* _WHAT IS EXPECTED_
After finding the line containing "(** Keys are" below, please output that line and each following one through the line containing "as (_ & raw", exactly as written.

──────────────────────────────

(** ** Properties *)

(** C20.  The life of a private key.  Whatever Vault answers, [FetchPrivateKey] writes
    no cell that existed before; on success the signer's slice holds the key Vault
    has, and [Zero] leaves that slice all zero bytes of the same length and drops both
    references, a second [Zero] being harmless; when the key does not parse, the slice
    is already zero when the error is returned. *)
Theorem key_is_wiped `{VS : VaultServer} `{SH : SSH} c v path m r m' :
  FetchPrivateKey c v path m = (r, m') ->
  take (length m) m' = m
  /\ match r with
     | inr e =>
         exists raw data key, rawBytes e = Some raw /\ kv_get v (token c) (stripKVPrefix path) = inr (Some data)
           /\ vfield §"private_key" data = Some (VString key) /\ m' !! raw = Some key
           /\ (let '(e1, m1) := Zero (Some e) m' in
               e1 = Some (Ephemeral None None) /\ m1 !! raw = Some (replicate (length key) (to_byte 0))
               /\ Zero e1 m1 = (e1, m1))
     | inl _ =>
         m' = m \/ exists key, m' = m ++ [key; replicate (length key) (to_byte 0)]
     end.
Proof.
  unfold FetchPrivateKey. destruct (kv_get _ _ _) as [err|[data|]] eqn:Hg;
    [intros [= <- <-]; by rewrite take_ge; auto| |intros [= <- <-]; by rewrite take_ge; auto].
  destruct (vfield _ data) as [[key|]|] eqn:Hf;
    [|intros [= <- <-]; by rewrite take_ge; auto..].
  cbn [alloc]. rewrite <- app_assoc. simpl app.
  assert (length (m ++ [key]) = S (length m)) as Hlen by (rewrite length_app; simpl; lia).
  destruct (parse_private_key key) as [err|s]; intros [= <- <-].
  - assert (zeroBytes (length (m ++ [key])) (m ++ [key; key]) = m ++ [key; replicate (length key) (to_byte 0)]) as ->.
    { unfold zeroBytes. rewrite Hlen. replace (S (length m)) with (length m + 1)%nat by lia. by rewrite alter_app_r. }
    split; [apply take_app_length|]. eauto.
  - split; [apply take_app_length|]. exists (length (m ++ [key])), data, key.
    assert ((m ++ [key; key]) !! length (m ++ [key]) = Some key) as Hl.
    { rewrite Hlen, lookup_app_r by lia. by replace (S (length m) - length m)%nat with 1%nat by lia. }
    split_and!; try done. simpl. split; [done|]. split; [by apply zeroBytes_lookup|done].
Qed.

(** What [Zero] does not reach: the string of Vault's answer the slice was copied
    from still holds the whole key after the signer has been wiped. *)
Theorem key_string_survives_Zero `{VS : VaultServer} `{SH : SSH} c v path m e m' data key :
  kv_get v (token c) (stripKVPrefix path) = inr (Some data) ->
  vfield §"private_key" data = Some (VString key) ->
  FetchPrivateKey c v path m = (inr e, m') ->
  (Zero (Some e) m').2 !! length m = Some key.
Proof.
  intros Hg Hf. unfold FetchPrivateKey. rewrite Hg, Hf. cbn [alloc]. rewrite <- app_assoc. simpl app.
  destruct (parse_private_key key); [done|]. intros [= <- <-]. simpl.
  rewrite zeroBytes_other by (rewrite length_app; simpl; lia).
  rewrite lookup_app_r by lia. by rewrite Nat.sub_diag.
Qed.

(** Provisioning round trip: a key and a non-empty fingerprint stored with
    [PutSecret] under the path of a server are what [FetchPrivateKey] parses and
    [FetchHostFingerprint] returns for that path. *)
Theorem PutSecret_fetch `{VL : VaultServerLaws} `{SH : SSH} c v v' path key fp s m :
  PutSecret c v path key fp = (None, v') -> fp <> [] -> parse_private_key key = inr s ->
  FetchHostFingerprint c v' path = inr fp
  /\ exists raw, FetchPrivateKey c v' path m = (inr (Ephemeral (Some s) (Some raw)), m ++ [key; key])
                 /\ (m ++ [key; key]) !! raw = Some key.
Proof.
  unfold PutSecret. destruct (kv_put _ _ _ _) as [[err|] v1] eqn:Hp; [done|]. intros [= <-] Hfp Hs.
  apply kv_get_put in Hp. split.
  - unfold FetchHostFingerprint. rewrite Hp. simpl. by destruct fp.
  - unfold FetchPrivateKey. rewrite Hp. simpl vfield. cbn [alloc].
    rewrite Hs, <- app_assoc. eexists. split; [done|]. simpl.
    rewrite length_app, lookup_app_r by (simpl; lia). simpl.
    by replace (length m + 1 - length m)%nat with 1%nat by lia.
Qed.

(** C31.  The strict check accepts a host key exactly when its fingerprint, in padded
    base64, is the expected one.  It therefore rejects every key, the right one
    included, when the expected fingerprint is what the admin console stores - the
    unpadded form of ssh.FingerprintSHA256. *)
Theorem strict_host_key_check `{SH : SSH} fp hostname key :
  (StrictHostKeyCallback fp false hostname key = None <-> computeFingerprint key = fp)
  /\ forall k, StrictHostKeyCallback (FingerprintSHA256 k) false hostname key <> None.
Proof.
  assert (forall f, StrictHostKeyCallback f false hostname key = None <-> computeFingerprint key = f) as H.
  { intros f. unfold StrictHostKeyCallback. by case_bool_decide. }
  split; [apply H|]. intros k. apply unpadded_never_matches.
Qed.

(** Fail closed: without a string fingerprint that is not empty in Vault no
    fingerprint is returned, and with one it is that string. *)
Theorem FetchHostFingerprint_spec `{VS : VaultServer} c v path fp :
  FetchHostFingerprint c v path = inr fp
  <-> fp <> [] /\ exists data, kv_get v (token c) (stripKVPrefix path) = inr (Some data)
                             /\ vfield §"fingerprint" data = Some (VString fp).
Proof.
  unfold FetchHostFingerprint. split.
  - destruct (kv_get _ _ _) as [|[data|]] eqn:Hg; [done| |done].
    destruct (vfield _ data) as [[[|b s]|]|] eqn:Hf; try done. intros [= <-]. eauto.
  - intros (Hne & data & -> & ->). by destruct fp.
Qed.

(** Which token is used.  [New] yields a client with the static token whenever
    dev mode is on or a token is configured, with the AppRole token otherwise, and
    no client when the AppRole credentials are missing or refused; a failed renewal
    leaves the token as it was. *)
Theorem New_token `{VS : VaultServer} cfg0 v c :
  New cfg0 None v = inr c <->
  cfg c = cfg0 /\
  if VaultDevMode cfg0 || negb (bool_decide (VaultToken cfg0 = [])) then token c = VaultToken cfg0
  else VaultRoleID cfg0 <> [] /\ VaultSecretID cfg0 <> []
       /\ approle_login v (VaultRoleID cfg0) (VaultSecretID cfg0) = inr (Some (token c)).
Proof.
  unfold New. destruct (_ || negb _).
  - split; [by intros [= <-]|]. intros [<- Ht]. destruct c. simpl in *. by rewrite <- Ht.
  - unfold loginAppRole. simpl.
    destruct (bool_decide (VaultRoleID cfg0 = [])) eqn:H1; simpl.
    { split; [done|]. intros (_ & Hn & _). by apply bool_decide_eq_true in H1. }
    destruct (bool_decide (VaultSecretID cfg0 = [])) eqn:H2.
    { split; [done|]. intros (_ & _ & Hn & _). by apply bool_decide_eq_true in H2. }
    apply bool_decide_eq_false in H1, H2.
    destruct (approle_login _ _ _) as [err|[t|]]; (split; [intros H; simplify_eq; eauto|]).
    + by intros (_ & _ & _ & ?).
    + intros (<- & _ & _ & [= ->]). by destruct c.
    + by intros (_ & _ & _ & ?).
Qed.

(** ** Witnesses *)

(** One secret in Vault, readable and writable with any token. *)
Definition demo_vault : VaultServer :=
  {| vstate := list (str * list (str * vval));
     kv_get v _ k := inr (snd <$> head (filter (fun e => e.1 = k) v));
     kv_put v _ k d := (None, (k, d) :: v);
     approle_login _ role secret := if bool_decide (secret = §"s3cret") then inr (Some (§"token-of-" ++ role)) else inr None |}.

Definition demo_vault_laws : VaultServerLaws demo_vault.
Proof.
  constructor. intros v token key d v' [= <-]. simpl. rewrite filter_cons_True by done. done.
Defined.

(** Keys are their own text; what does not start with "-----" does not parse. *)
Definition demo_ssh : SSH :=
  {| signer_t := str; pubkey := str;
     parse_private_key k := if HasPrefix k §"-----" then inr k else inl (ErrText §"ssh: no key found");
     public_key k := k; marshal_key k := k |}.

Definition demo_client : Client := MkClient (MkConfig [] [] [] [] [] [] [] 0 0 [] [] [] [] true 5 0 0 [] 0 0 0 []) §"dev-root-token".

Definition demo_secrets : vstate (VaultServer := demo_vault) :=
  [(§"ssh/prod-db-01", [(§"private_key", VString §"-----KEY"); (§"fingerprint", VString §"SHA256:abc")])].

Lemma key_is_wiped_witness :
  exists e m, FetchPrivateKey (VS := demo_vault) (SH := demo_ssh) demo_client demo_secrets §"secret/data/ssh/prod-db-01" [] = (inr e, m)
    /\ (let '(e1, m1) := Zero (SH := demo_ssh) (Some e) m in
        e1 = Some (Ephemeral (SH := demo_ssh) None None) /\ exists raw, m1 !! raw = Some (replicate 8 (to_byte 0))).
Proof.
  eexists _, _. split; [reflexivity|].
  destruct (key_is_wiped (VS := demo_vault) (SH := demo_ssh) demo_client demo_secrets §"secret/data/ssh/prod-db-01" [] _ _ eq_refl)
    as (_ & raw & data & key & Hr & Hg & Hf & Hk & Hz).
  vm_compute in Hr, Hg. injection Hr as <-. injection Hg as <-. vm_compute in Hf. injection Hf as <-.
  destruct (Zero _ _) as [e1 m1]. destruct Hz as (He & Hm & _). split; [exact He|]. eexists. exact Hm.
Defined.

Lemma key_string_survives_Zero_witness :
  (Zero (SH := demo_ssh) (Some (Ephemeral (SH := demo_ssh) (Some §"-----KEY") (Some 1%nat))) [§"-----KEY"; §"-----KEY"]).2 !! 0%nat
  = Some §"-----KEY".
Proof.
  exact (key_string_survives_Zero (VS := demo_vault) (SH := demo_ssh) demo_client demo_secrets
    §"secret/data/ssh/prod-db-01" [] (Ephemeral (SH := demo_ssh) (Some §"-----KEY") (Some 1%nat)) [§"-----KEY"; §"-----KEY"]
    [(§"private_key", VString §"-----KEY"); (§"fingerprint", VString §"SHA256:abc")] §"-----KEY" eq_refl eq_refl eq_refl).
Defined.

──────────────────────────────

* _ANSWER TO THIS EXERCISE_
(** Keys are their own text; what does not start with "-----" does not parse. *)
Definition demo_ssh : SSH :=
  {| signer_t := str; pubkey := str;
     parse_private_key k := if HasPrefix k §"-----" then inr k else inl (ErrText §"ssh: no key found");
     public_key k := k; marshal_key k := k |}.

Definition demo_client : Client := MkClient (MkConfig [] [] [] [] [] [] [] 0 0 [] [] [] [] true 5 0 0 [] 0 0 0 []) §"dev-root-token".

Definition demo_secrets : vstate (VaultServer := demo_vault) :=
  [(§"ssh/prod-db-01", [(§"private_key", VString §"-----KEY"); (§"fingerprint", VString §"SHA256:abc")])].

Lemma key_is_wiped_witness :
  exists e m, FetchPrivateKey (VS := demo_vault) (SH := demo_ssh) demo_client demo_secrets §"secret/data/ssh/prod-db-01" [] = (inr e, m)
    /\ (let '(e1, m1) := Zero (SH := demo_ssh) (Some e) m in
        e1 = Some (Ephemeral (SH := demo_ssh) None None) /\ exists raw, m1 !! raw = Some (replicate 8 (to_byte 0))).
Proof.
  eexists _, _. split; [reflexivity|].
  destruct (key_is_wiped (VS := demo_vault) (SH := demo_ssh) demo_client demo_secrets §"secret/data/ssh/prod-db-01" [] _ _ eq_refl)
    as (_ & raw & data & key & Hr & Hg & Hf & Hk & Hz).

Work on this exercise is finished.